Eğitim ve Bilim İşgörenleri Sendikası (Eğitim-İş) Şube Başkanı Selim Bozkurt, Yükseköğretim Kurumları Sınavı’nda barajın düşürülmesinin eğitimde sorunları çözmeye değil gizlemeye alışmış bir zihniyetin ürünü olduğunu dile getirdi.
Eğitimcilerin itirazıyla değil, iktidar ortağının çıkışıyla YKS’de barajın indirildiğini söyleyen Selim Bozkurt, buna rağmen sınavın neden bu kadar zor olduğu, üniversite kontenjanlarının neden rasyonel oranda olmadığı ve barajı geçemeyen öğrenci sayısının neden bu kadar çok olduğu sorularına ise cevap alamadıklarını dile getirdi.

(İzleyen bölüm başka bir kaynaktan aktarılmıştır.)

(** * The digits-embedding notebook: [plot_embedding] and [matplotlib_to_plotly]

    A shallow embedding of the two helper functions defined in the
    manifold-learning notebook, with the properties of their
    normalisation, annotation, de-duplication and colour-scale steps.

    Numbers.  The notebook computes on numpy [float64] arrays.  A float is
    modelled as an exact rational or one of the three IEEE special values
    [+inf], [-inf], [nan]; the special values follow the IEEE rules numpy
    applies (a division by zero yields [nan] or an infinity, [nan]
    propagates, a comparison with [nan] is false).  Rounding, overflow and
    the sign of zero are not modelled: a finite result is the exact
    rational result, kept in lowest terms so that equal values are equal
    terms. *)

From Stdlib Require Import List ZArith QArith Qround String Ascii Bool Lia Lqa.
From Stdlib Require Import DecimalString.
Import ListNotations.

(* ------------------------------------------------------------------ *)
(** ** Python exceptions and the error monad *)

Module Py.

(** The exceptions the two functions can raise. *)
Inductive exn : Type :=
| ValueError          (* reduction of a zero-size array *)
| IndexError          (* subscript out of range *)
| UnboundLocalError   (* local variable read before assignment *)
| ZeroDivisionError.  (* float division by a zero Python number *)

Inductive result (A : Type) : Type :=
| Ok (a : A)
| Raise (e : exn).

Arguments Ok {A} a.
Arguments Raise {A} e.

Definition bind {A B : Type} (c : result A) (k : A -> result B) : result B :=
  match c with
  | Ok a => k a
  | Raise e => Raise e
  end.

(** [for x in xs: s = body x s], stopping at the first exception. *)
Fixpoint for_each {A S : Type} (xs : list A) (body : A -> S -> result S)
         (s : S) : result S :=
  match xs with
  | [] => Ok s
  | x :: xs' => bind (body x s) (for_each xs' body)
  end.

(** [range(n)]. *)
Definition range (n : nat) : list nat := seq 0 n.

(** [l[i]] for a non-negative index. *)
Definition getitem {A : Type} (l : list A) (i : nat) : result A :=
  match nth_error l i with
  | Some a => Ok a
  | None => Raise IndexError
  end.

(** [str(n)] of an integer. *)
Definition str (n : Z) : string := NilZero.string_of_int (Z.to_int n).

End Py.

Import Py.

Declare Scope py_scope.
Delimit Scope py_scope with py.
Notation "x <- c ;; k" := (bind c (fun x => k))
  (at level 61, c at next level, right associativity) : py_scope.
Local Open Scope py_scope.

(* ------------------------------------------------------------------ *)
(** ** Floats *)

Inductive float : Type :=
| Fin (q : Q)
| PInf
| NInf
| NaN.

(** The numpy operations used by the notebook. *)
Module Np.

Definition Qltb (a b : Q) : bool :=
  match Qcompare a b with Lt => true | _ => false end.

Definition Qzerob (a : Q) : bool :=
  match Qcompare a 0 with Eq => true | _ => false end.

Definition of_Z (z : Z) : float := Fin (inject_Z z).

Definition add (a b : float) : float :=
  match a, b with
  | NaN, _ | _, NaN => NaN
  | Fin p, Fin q => Fin (Qred (p + q))
  | PInf, NInf | NInf, PInf => NaN
  | PInf, _ | _, PInf => PInf
  | NInf, _ | _, NInf => NInf
  end.

Definition sub (a b : float) : float :=
  match a, b with
  | NaN, _ | _, NaN => NaN
  | Fin p, Fin q => Fin (Qred (p - q))
  | PInf, PInf | NInf, NInf => NaN
  | PInf, _ | _, NInf => PInf
  | NInf, _ | _, PInf => NInf
  end.

(** Sign of a float that is not [nan]: [Lt] negative, [Eq] zero, [Gt] positive. *)
Definition sign (a : float) : comparison :=
  match a with
  | Fin q => Qcompare q 0
  | PInf => Gt
  | NInf => Lt
  | NaN => Eq
  end.
(** The shape of a match of strategy 4: an opening brace, text without
    braces, the quoted word [findings], a colon with optional white space
    around it, an opening bracket, any text, a closing bracket, text
    without braces, a closing brace. *)
Definition findings_shape (w : str) : Prop :=
  exists pre ws1 ws2 mid post,
    w = LBRACE :: pre ++ QUOTE :: py "findings" ++ QUOTE :: ws1
        ++ COLON :: ws2 ++ LBRACK :: mid ++ RBRACK :: post ++ [RBRACE]
    /\ all_in not_brace pre /\ all_in not_brace post
    /\ all_in py_isspace ws1 /\ all_in py_isspace ws2.



(** ** Text inside a string literal *)

(** Every double quote of [s] comes right after a backslash, [prev]
    being the character before [s]. *)
Fixpoint guarded (prev : N) (s : str) : Prop :=
  match s with
  | [] => True
  | c :: r => (c = QUOTE -> prev = BACKSLASH) /\ guarded c r
  end.

(** Text that does not start a string literal and holds only guarded
    quotes: what a fragment cut out of the body of a string literal
    looks like. *)
Definition quoteless (s : str) : Prop :=
  exists prev, prev <> BACKSLASH /\ guarded prev s.

(** A character of the text around a string literal. *)
Definition outer (c : N) : Prop := is_json_ws c = true \/ c = QUOTE.

(** An object without any string or key in it: every mapping in it is
    empty. *)
Fixpoint no_keys (v : pyval) : Prop :=
  match v with
  | PStr _ => False
  | PList l =>
      (fix all (l : list pyval) : Prop :=
         match l with
         | [] => True
         | x :: r => no_keys x /\ all r
         end) l
  | PDict d => d = []
  | _ => True
  end.

Definition token_plain (t : token) : Prop :=
  match t with
  | TStr _ => False
  | TAtom v => no_keys v
  | _ => True
  end.

(** [w] is matched by [r] from position [i], the span of group 1 going
    from [g] to [g']. *)
Fixpoint re_captures (r : regex) (w : str) (i : nat) (g g' : nat * nat) : Prop :=
  match r with
  | [] => w = [] /\ g' = g
  | RChar p :: r' =>
      exists c w', w = c :: w' /\ p c = true /\ re_captures r' w' (S i) g g'
  | RStar p :: r' | RLazy p :: r' =>
      exists w1 w2,
        w = w1 ++ w2 /\ all_in p w1
        /\ re_captures r' w2 (i + length w1) g g'
  | ROpen :: r' => re_captures r' w i (i, snd g) g'
  | RClose :: r' => re_captures r' w i (fst g, i) g'
  end.

(** ** JSON text, after RFC 8259 *)

Definition is_ws (w : str) : Prop := all_in is_json_ws w.

Definition is_hex (c : N) : bool :=
  (is_digit c || ((97 <=? c) && (c <=? 102)) || ((65 <=? c) && (c <=? 70)))%N%bool.

(** The characters between the quotes of a string: unescaped
    characters, two-character escapes, and [\uXXXX]. *)
Inductive string_items : str -> Prop :=
| items_nil : string_items []
| items_char (c : N) (r : str) :
    (32 <= c)%N -> c <> QUOTE -> c <> BACKSLASH -> (c <= 1114111)%N ->
    string_items r -> string_items (c :: r)
| items_escape (e : N) (r : str) :
    In e [QUOTE; BACKSLASH; ch "/"; ch "b"; ch "f"; ch "n"; ch "r"; ch "t"] ->
    string_items r -> string_items (BACKSLASH :: e :: r)
| items_unicode (h1 h2 h3 h4 : N) (r : str) :
    is_hex h1 = true -> is_hex h2 = true -> is_hex h3 = true ->
    is_hex h4 = true ->
    string_items r ->
    string_items (BACKSLASH :: ch "u" :: h1 :: h2 :: h3 :: h4 :: r).

Definition json_string (s : str) : Prop :=
  exists body, s = QUOTE :: body ++ [QUOTE] /\ string_items body.

Definition is_digits (d : str) : Prop := d <> [] /\ all_in is_digit d.

(** [number = [ minus ] int [ frac ] [ exp ]]. *)
Definition json_number (s : str) : Prop :=
  exists sign ip frac ex,
    s = sign ++ ip ++ frac ++ ex
    /\ (sign = [] \/ sign = py "-")
    /\ is_int_part ip = true
    /\ (frac = [] \/ exists d, frac = ch "." :: d /\ is_digits d)
    /\ (ex = [] \/ exists e sg d,
           ex = e :: sg ++ d /\ (e = ch "e" \/ e = ch "E")
           /\ (sg = [] \/ sg = py "-" \/ sg = py "+") /\ is_digits d).

Inductive json_value : str -> Prop :=
| value_null : json_value (py "null")
| value_true : json_value (py "true")
| value_false : json_value (py "false")
| value_number (s : str) : json_number s -> json_value s
| value_string (s : str) : json_string s -> json_value s
| value_empty_array (w : str) :
    is_ws w -> json_value (LBRACK :: w ++ [RBRACK])
| value_array (es : str) :
    json_elements es -> json_value (LBRACK :: es ++ [RBRACK])
| value_empty_object (w : str) :
    is_ws w -> json_value (LBRACE :: w ++ [RBRACE])
| value_object (ms : str) :
    json_members ms -> json_value (LBRACE :: ms ++ [RBRACE])
with json_elements : str -> Prop :=
| elements_last (w1 v w2 : str) :
    is_ws w1 -> json_value v -> is_ws w2 -> json_elements (w1 ++ v ++ w2)
| elements_more (w1 v w2 es : str) :
    is_ws w1 -> json_value v -> is_ws w2 -> json_elements es ->
    json_elements (w1 ++ v ++ w2 ++ COMMA :: es)
with json_members : str -> Prop :=
| members_last (w1 k w2 w3 v w4 : str) :
    is_ws w1 -> json_string k -> is_ws w2 -> is_ws w3 -> json_value v ->
    is_ws w4 ->
    json_members (w1 ++ k ++ w2 ++ COLON :: w3 ++ v ++ w4)
| members_more (w1 k w2 w3 v w4 ms : str) :
    is_ws w1 -> json_string k -> is_ws w2 -> is_ws w3 -> json_value v ->
    is_ws w4 -> json_members ms ->
    json_members (w1 ++ k ++ w2 ++ COLON :: w3 ++ v ++ w4 ++ COMMA :: ms).

Scheme json_value_mut := Minimality for json_value Sort Prop
  with json_elements_mut := Minimality for json_elements Sort Prop
  with json_members_mut := Minimality for json_members Sort Prop.

(** The items after the first of a printed array or object, each after
    a comma, a line break and the indentation. *)
Fixpoint array_tail (level : nat) (l : list pyval) : str :=
  match l with
  | [] => []
  | y :: l' =>
      COMMA :: newline_indent (S level) ++ dumps_at (S level) y
      ++ array_tail level l'
  end.

Fixpoint object_tail (level : nat) (d : list (str * pyval)) : str :=
  match d with
  | [] => []
  | (k, y) :: d' =>
      COMMA :: newline_indent (S level)
      ++ encode_str k ++ COLON :: 32%N :: dumps_at (S level) y
      ++ object_tail level d'
  end.

(** A JSON text that is an array. *)
Definition json_array_text (s : str) : Prop :=
  json_value s /\ exists r, s = LBRACK :: r.

(** An object without a non-finite float in it. *)
Definition finite_float (f : pyfloat) : Prop :=
  match f with FFinite _ _ _ => True | _ => False end.

Fixpoint finite (v : pyval) : Prop :=
  match v with
  | PFloat f => finite_float f
  | PList l =>
      (fix all (l : list pyval) : Prop :=
         match l with
         | [] => True
         | x :: r => finite x /\ all r
         end) l
  | PDict d =>
      (fix all (d : list (str * pyval)) : Prop :=
         match d with
         | [] => True
         | (_, x) :: r => finite x /\ all r
         end) d
  | _ => True
  end.

(** A check every JSON text passes: outside its string literals it
    holds only white space, the six structural characters, and the
    characters of numbers and of [true], [false], [null].  [mode] is 0
    outside a string, 1 inside one, 2 after a backslash inside one. *)
Definition token_char (c : N) : bool :=
  (is_json_ws c || is_number_char c
   || existsb (N.eqb c) (py "[]{}:,truefalsn"))%bool.

Fixpoint plain_outside (s : str) (mode : nat) : bool :=
  match s with
  | [] => Nat.eqb mode 0
  | c :: r =>
      match mode with
      | O => if N.eqb c QUOTE then plain_outside r 1
             else if token_char c then plain_outside r 0 else false
      | S O => if N.eqb c QUOTE then plain_outside r 0
               else if N.eqb c BACKSLASH then plain_outside r 2
               else plain_outside r 1
      | _ => plain_outside r 1
      end
  end.

(** [plain_outside] passes over [s] from outside a string to outside a
    string. *)
Definition passes (s : str) : Prop :=
  forall rest, plain_outside (s ++ rest) 0 = plain_outside rest 0.

(** Inputs with a float that is not a number. *)
Definition nan_array_text : str := py "[NaN]".
Definition nan_record_text : str :=
  text_of "[{'path':'a','cwe_guess':'b','severity':'c','confidence':NaN,'lines':[1],'snippet':'s','evidence':0,'reasoning':'r','fix':'f'}]".
Definition huge_number_text : str := py "[1e999]".

(** ** Vocabulary of the further properties *)

(** The [snippet] of [it], when [it] is a mapping that has one and it is
    a string, is at most [n] characters long. *)
Definition snippet_within (n : nat) (it : pyval) : Prop :=
  match it with
  | PDict d =>
      match dict_lookup d (py "snippet") with
      | Some (PStr s) => (length s <= n)%nat
      | _ => True
      end
  | _ => True
  end.
(** The world after an insert call that the service rejects. *)
Definition rejected (postData : PostData) (w : World) : World :=
  set_trace (trace w ++ [EInsert (bodyOf postData)]) w.

(** The events the retry executor can produce. *)
Definition retryEvent (e : Event) : bool :=
  match e with
  | EInsert _ | ESleep _ => true
  | ESave (SavedPostedIds _) | ESave (SavedExistingTitles _) => true
  | _ => false
  end.

(** What a call of the retry executor leaves alone, and what it may add:
    [w'] is [w] after a call that appended the events [evs]. *)
Record retry_frame (w w' : World) (evs : list Event) : Prop := {
  rf_trace : trace w' = trace w ++ evs;
  rf_events : forallb retryEvent evs = true;
  rf_progress : progress w' = progress w;
  rf_count : postCountSinceLastSave w' = postCountSinceLastSave w;
  rf_posts : posts_json (disk w') = posts_json (disk w);
  rf_progress_json : progress_json (disk w') = progress_json (disk w);
  rf_failed_json : failed_posts_json (disk w') = failed_posts_json (disk w);
  rf_reports : reports (disk w') = reports (disk w)
}.

(** The failure classes as the specification words them (section 4.3,
    step 4), to be compared with [isRateLimitError] and [wait]. *)
Module Spec.

(** A structured reason that speaks of a quota. *)
Definition quotaReason (reason : string) : bool :=
  Str.includes "quota" reason || Str.includes "Quota" reason ||
  Str.includes "dailyLimit" reason.

(** "HTTP 403 with quota-related reason, or message pattern
    quotaExceeded / Daily Limit Exceeded" *)
Definition quotaFailure (error : JsError) : bool :=
  (code_is error 403 && existsb quotaReason (errors error)) ||
  Str.includes "quotaExceeded" (message error) ||
  Str.includes "Daily Limit Exceeded" (message error).

(** "HTTP 429, or message pattern User Rate Limit Exceeded / too many
    requests, or structured reason rateLimitExceeded /
    userRateLimitExceeded" *)
Definition rateLimitFailure (error : JsError) : bool :=
  code_is error 429 ||
  Str.includes "User Rate Limit Exceeded" (message error) ||
  Str.includes "too many requests" (message error) ||
  existsb (fun reason => String.eqb reason "rateLimitExceeded" ||
                         String.eqb reason "userRateLimitExceeded")
          (errors error).

(** "quota failure: fixed long cooldown; HTTP-429-specific: fixed
    short cooldown; otherwise exponential backoff" *)
Definition wait (error : JsError) (attempt : Z) : Z :=
  if quotaFailure error then 3600000
  else if code_is error 429 then 60000
  else 10000 * 2 ^ (attempt - 1).

End Spec.

(** A working directory without any file. *)
Definition emptyDisk : Disk := mkDisk None None None None None [].

(** The world after the log line of item [i] (line 281). *)
Definition entered (i : Z) (w : World) : World :=
  set_trace (trace w ++ [EItem i]) w.

(** The world after lines 289-295: the attempt at index [i] returned. *)
Definition advanced (postsData : list Entry) (i : Z) (w : World) : World :=
  let p := mkProgress i (failed (progress w)) in
  let c := postCountSinceLastSave w + 1 in
  if (5 <=? c) || (i =? Z.of_nat (length postsData) - 1)
  then mkWorld (postedIds w) (existingTitles w) p 0
         (write_file (SavedProgress p) (disk w))
         (trace w ++ [ESave (SavedProgress p)])
  else mkWorld (postedIds w) (existingTitles w) p c (disk w) (trace w).

(** The world after lines 297-304: the attempt at index [i] threw. *)
Definition recorded (i : Z) (post : PostData) (e : JsError) (w : World) : World :=
  let p := mkProgress (lastProcessed (progress w))
             (failed (progress w) ++ [mkFailed i (title post) (message e)]) in
  mkWorld (postedIds w) (existingTitles w) p (postCountSinceLastSave w)
    (write_file (SavedProgress p) (disk w))
    (trace w ++ [ESave (SavedProgress p);
                 ENotify (NoticeItemError i (title post) (message e))]).

(** The report [generateReport] builds in world [w]. *)
Definition reportOf (successCount : Z) (failedPosts : list FailedEntry)
    (terminationReason : string) (w : World) : Report :=
  mkReport (if String.eqb terminationReason "" then "Completed normally"
            else terminationReason)
           (successCount + Z.of_nat (length failedPosts))
           successCount failedPosts
           (length (JsSet.of_array (default [] (posted_ids_json (disk w)))))
           (length (default [] (existing_titles_json (disk w)))).

(** The world after [generateReport]. *)
Definition reported (successCount : Z) (failedPosts : list FailedEntry)
    (terminationReason : string) (w : World) : World :=
  let r := reportOf successCount failedPosts terminationReason w in
  mkWorld (postedIds w) (existingTitles w) (progress w) (postCountSinceLastSave w)
    (write_file (SavedReport r) (disk w))
    (trace w ++ [ESave (SavedReport r); ENotify (NoticeReport r)]).

(** The world after lines 316-323: the pacing wait, if any. *)
Definition paced (postsData : list Entry) (i : Z) (w : World) : World :=
  if i <? Z.of_nat (length postsData) - 1
  then set_trace (trace w ++ [ESleep (pacingDelay (JsSet.size (postedIds w)))]) w
  else w.

(** The world in which a rate-limit abort leaves the process. *)
Definition aborted (i : Z) (post : PostData) (e : JsError) (w : World) : World :=
  let w1 := recorded i post e w in
  reported (successCountOf (progress w1)) (failed (progress w1))
           ("Terminated due to rate limit: " +:+ message e) w1.

(** The world after lines 330-345. *)
Definition finalized (w : World) : World :=
  let successCount := successCountOf (progress w) in
  let w1 :=
    if (0 <? length (failed (progress w)))%nat
    then mkWorld (postedIds w) (existingTitles w) (progress w) (postCountSinceLastSave w)
           (write_file (SavedFailedPosts (failed (progress w))) (disk w))
           (trace w ++ [ESave (SavedFailedPosts (failed (progress w)))])
    else w in
  let w2 := reported successCount (failed (progress w)) "Completed normally" w1 in
  set_trace
    (trace w2 ++
     [ENotify (NoticeFinished successCount (Z.of_nat (length (failed (progress w)))))])
    w2.

(** The termination reason the fatal handler reports. *)
Definition fatalReason (err : JsError) : string :=
  "Fatal error: " +:+ message err +:+ " (code: " +:+ code_to_string (code err) +:+ ")".

(** The world after the fatal handler (lines 350-354). *)
Definition crashed (err : JsError) (w : World) : World :=
  let progress := default (mkProgress (-1) []) (progress_json (disk w)) in
  reported (successCountOf progress) (failed progress) (fatalReason err) w.
(** * AIPDFLab: a model of [src/App.jsx]

    The component keeps four pieces of UI state (the pending file list, the
    processing flag, the message and the result URL) and offers three
    operations over the pdf-lib library: merge, page removal and the
    compression fallback.  The operations are modelled as programs of a
    small state-and-exception monad over the UI state, the object-URL store
    and a log of the effects performed; pdf-lib itself is an interface. *)

From stdpp Require Import base list strings gmap sets sorting.
From Stdlib Require Import ZArith QArith.

Local Open Scope nat_scope.

(** ** Page selector (removePagesFromPdf, lines 95-99) *)

Module Selector.

(** [pagesToRemove.includes(x)] on an array of numbers. *)
Definition includes (arr : list Z) (x : Z) : bool :=
  existsb (Z.eqb x) arr.

(** The body of the [for] loop: [if (!pagesToRemove.includes(i + 1)) toKeep.push(i)]. *)
Definition loop_body (pagesToRemove : list Z) (i : nat) (toKeep : list nat) : list nat :=
  if negb (includes pagesToRemove (Z.of_nat i + 1)) then toKeep ++ [i] else toKeep.

(** [for (let i = ...; i < total; i++) body], with [fuel] bounding the
    number of iterations. *)
Fixpoint for_loop (fuel total : nat) (pagesToRemove : list Z)
    (i : nat) (toKeep : list nat) : list nat :=
  match fuel with
  | O => toKeep
  | S fuel' =>
      if i <? total
      then for_loop fuel' total pagesToRemove (S i) (loop_body pagesToRemove i toKeep)
      else toKeep
  end.

(** [const toKeep = []; for (let i = 0; i < total; i++) ...]: the loop runs
    at most [total] times. *)
Definition toKeep (total : nat) (pagesToRemove : list Z) : list nat :=
  for_loop total total pagesToRemove 0 [].

(** The selector as the specification writes it:
    [keep = [i for i in 0..N-1 if (i+1) not in R]]. *)
Definition keep_spec (N : nat) (R : list Z) : list nat :=
  List.filter (fun i => negb (bool_decide (Z.of_nat i + 1 ∈ R)%Z)) (seq 0 N).

(** The page numbers [1..N] of a document of [N] pages. *)
Definition pageNumbers (N : nat) : gset Z :=
  list_to_set (Z.of_nat <$> seq 1 N).

(** The in-range part of a removal request. *)
Definition inRange (N : nat) (R : list Z) : list Z :=
  List.filter (fun r => (1 <=? r)%Z && (r <=? Z.of_nat N)%Z) R.

(** The pages of [0..N-1] that the request does remove. *)
Definition removed (N : nat) (R : list Z) : list nat :=
  List.filter (fun i => bool_decide (Z.of_nat i + 1 ∈ R)%Z) (seq 0 N).

End Selector.

(** ** JavaScript values *)

Definition bytes := list Byte.byte.

(** Thrown values: [Error] objects, with their [name] and [message]. *)
Record JsError := { err_name : string; err_message : string }.

(** [Error.prototype.toString]. *)
Definition error_toString (e : JsError) : string :=
  if String.eqb (err_name e) "" then err_message e
  else if String.eqb (err_message e) "" then err_name e
  else (err_name e ++ ": " ++ err_message e)%string.

(** [(err.message || err)] in a string concatenation: the message when it
    is truthy (not empty), the error converted to a string otherwise. *)
Definition message_or_error (err : JsError) : string :=
  if String.eqb (err_message err) "" then error_toString err else err_message err.

(** How an awaited call completes: normally with a value, or by throwing. *)
Inductive completion (A : Type) : Type :=
  | Normal (a : A)
  | Throw (e : JsError).
Arguments Normal {A} a.
Arguments Throw {A} e.

Definition TypeError (msg : string) : JsError :=
  {| err_name := "TypeError"; err_message := msg |}.

(** The [File] objects of the picker; [arrayBuffer] is the outcome of
    awaiting [file.arrayBuffer()]. *)
Module File.
Record t := {
  name : string;
  size : nat;
  type : string;
  arrayBuffer : completion bytes
}.
End File.

(** [new Blob([bytes], { type })]. *)
Module Blob.
Record t := { parts : bytes; type : string }.
End Blob.

(** Object URLs are the positions of their blobs in the URL store. *)
Definition Url := nat.

(** ** pdf-lib *)

(** A document is its ordered page sequence. *)
Record PDFDocument (Page : Type) := { pages : list Page }.
Arguments pages {Page} _.

(** The primitives of the library that the component relies on: the
    dynamic import, the parser behind [PDFDocument.load], the page-copy
    primitive behind [copyPages], and the serializer behind [save]. *)
Class PdfLib (Page : Type) := {
  import_pdf_lib : completion unit;
  parse : bytes → bool → completion (list Page);
  copy_page : Page → completion Page;
  serialize : list Page → completion bytes
}.

(** ** The component *)

Module App.

(** The four [useState] cells of [AIPDFLab]. *)
Record AppState := {
  files : list File.t;
  processing : bool;
  message : string;
  resultUrl : option Url
}.

Section Model.
Context {Page : Type} `{!PdfLib Page}.
(** C10 at the options that only disable, and a handler. *)
Lemma disabled_middleware_is_identity_witness :
  (exists mw, ratelimit.Server [ratelimit.WithDisabled true] (examples.idle 0)
              = Some (mw, examples.idle 0) /\
              forall h : middleware.Handler unit, mw h = h) /\
  (exists mw, circuitbreaker.Server [circuitbreaker.WithDisabled true]
                (examples.idle 0) = (mw, examples.idle 0) /\
              forall h : middleware.Handler unit, mw h = h).
Proof.
  destruct (disabled_middleware_is_identity
              [ratelimit.WithDisabled true] [circuitbreaker.WithDisabled true]
              (examples.idle 0)) as [Hr Hc].
  split; [exact (Hr eq_refl) | exact (Hc eq_refl)].
Defined.

(** ** Circuit breaking *)

Section BreakerLemmas.
Import middleware circuitbreaker.
Context {U : Type}.
Implicit Types (st : State U) (h : Handler U) (cfg : @options U).

Lemma State_eta st :
  {| user := user st; clock := clock st; cells := cells st;
     buckets := buckets st; breakers := breakers st;
     registries := registries st; klog := klog st |} = st.
Proof. by destruct st. Qed.

Lemma set_breaker_same p cb st :
  breakers st !! p = Some cb -> log_lines [] (set_breaker p cb st) = st.
Proof.
  intros H. unfold log_lines, set_breaker, set_breakers. simpl.
  rewrite (list_insert_id _ _ _ H), app_nil_r. apply State_eta.
Qed.

Lemma set_breaker_lookup p cb cb' st :
  breakers st !! p = Some cb -> breakers (set_breaker p cb' st) !! p = Some cb'.
Proof.
  intros H. unfold set_breaker. simpl.
  apply list_lookup_insert_eq. by eapply lookup_lt_Some.
Qed.

Lemma beforeRequest_admitted now cb cbB out gen :
  gobreaker.beforeRequest now cb = (cbB, out, inl gen) ->
  gobreaker.generation cbB = gen.
Proof.
  unfold gobreaker.beforeRequest.
  destruct (gobreaker.currentState now cb) as [cb1 o1].
  destruct (gobreaker.state cb1); [| |discriminate].
  - intros H; inversion H; subst. reflexivity.
  - destruct (_ <=? _)%Z; [discriminate|].
    intros H; inversion H; subst. reflexivity.
Qed.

YKS’ye giren 2 milyon 416 bin adaşın yüzde 68’inin 150 ve üzeri puan aldığını, 2019 yılında bu oranın yüzde 74,16 olduğunu hatırlatan Eğitim-İş Şube Başkanı Selim Bozkurt, yaptığı yazılı açıklamada şu görüşlere yer verdi: 
“Yani 2019 yılına göre 2021’de 129 bin 246 kişilik bir düşüş meydana gelmiştir. Ayrıca, 180 ve üzerinde puan alan öğrenci oranı AYT-sözelde yüzde 75,49’dan 60,09’a, eşit ağırlıkta yüzde 57,39’dan 48,04’e gerilemiştir. 2019’da 1 milyon 880 bin 800, 2021’de 1 milyon 627 bin 145 aday AYT’ye girmiştir. Bu rakamlarda karşılaştırıldığında 180 ve üzeri puan alan aday sayısında 2019 yılına göre sadece sözel bölümde 423 bin 256 kişilik bir azalma meydana gelmiştir.
Tüm bu verilerin yanı sıra, kontenjan sorunu çözülememiş, düğümleşmiştir. Zira 2020 yılında 838 bin 221 aday üniversiteye yerleşmiştir. Bu sonuçlara göre üniversitelerin kontenjanlarının boş kalacağı gerçeği ortaya çıkmıştır. 2021’de barajın düşürülmesiyle geçen yılki üniversiteye yerleşen öğrenci sayısına yaklaşmayı, üniversiteleri bu göstermelik hamleyle doldurmayı hedefledikleri açıktır. 120 soruda 15 net yaparak barajın geçilebildiği bir sistemde, sorulması gereken asıl soru bu kadar çok öğrencimizin neden barajı geçemediğidir. İktidarın ısrarla sormak istemediği bu sorunun cevabı, eğitim sisteminin yetersizliğini gözler önüne serecektir” 
Öte yandan 2002 yılında 76 olan üniversite sayısının halen 207’ye ulaştığını, niteliksiz, kampüssüz apartman üniversitelerinin türediğini, üniversite sayısının artmasına rağmen niteliğin azaldığını kaydeden Bozkurt, sözlerini şöyle sürdürdü: “Bu orantısız sayı artışı bir kontenjan balonuna da yol açmıştır. Eğitim-İş olarak altını çiziyoruz: Ortadaki tabloyu doğru verilerle değerlendirmeden bir teşhis koymak mümkün değildir. Öğrencilerimizdeki başarısızlık oranının artması, üniversitelerdeki kontenjan balonu üzeri örtülmesi değil çözülmesi gereken sorunlardır. Barajı düşürerek yapılan kamuflajdır, sorunları daha az görünür yapmaktan öteye geçmemiştir. Bu sorunun çözümü için kulak verilecek adres iktidarın meseleye uzak küçük ortağı değil eğitim camiasıdır.”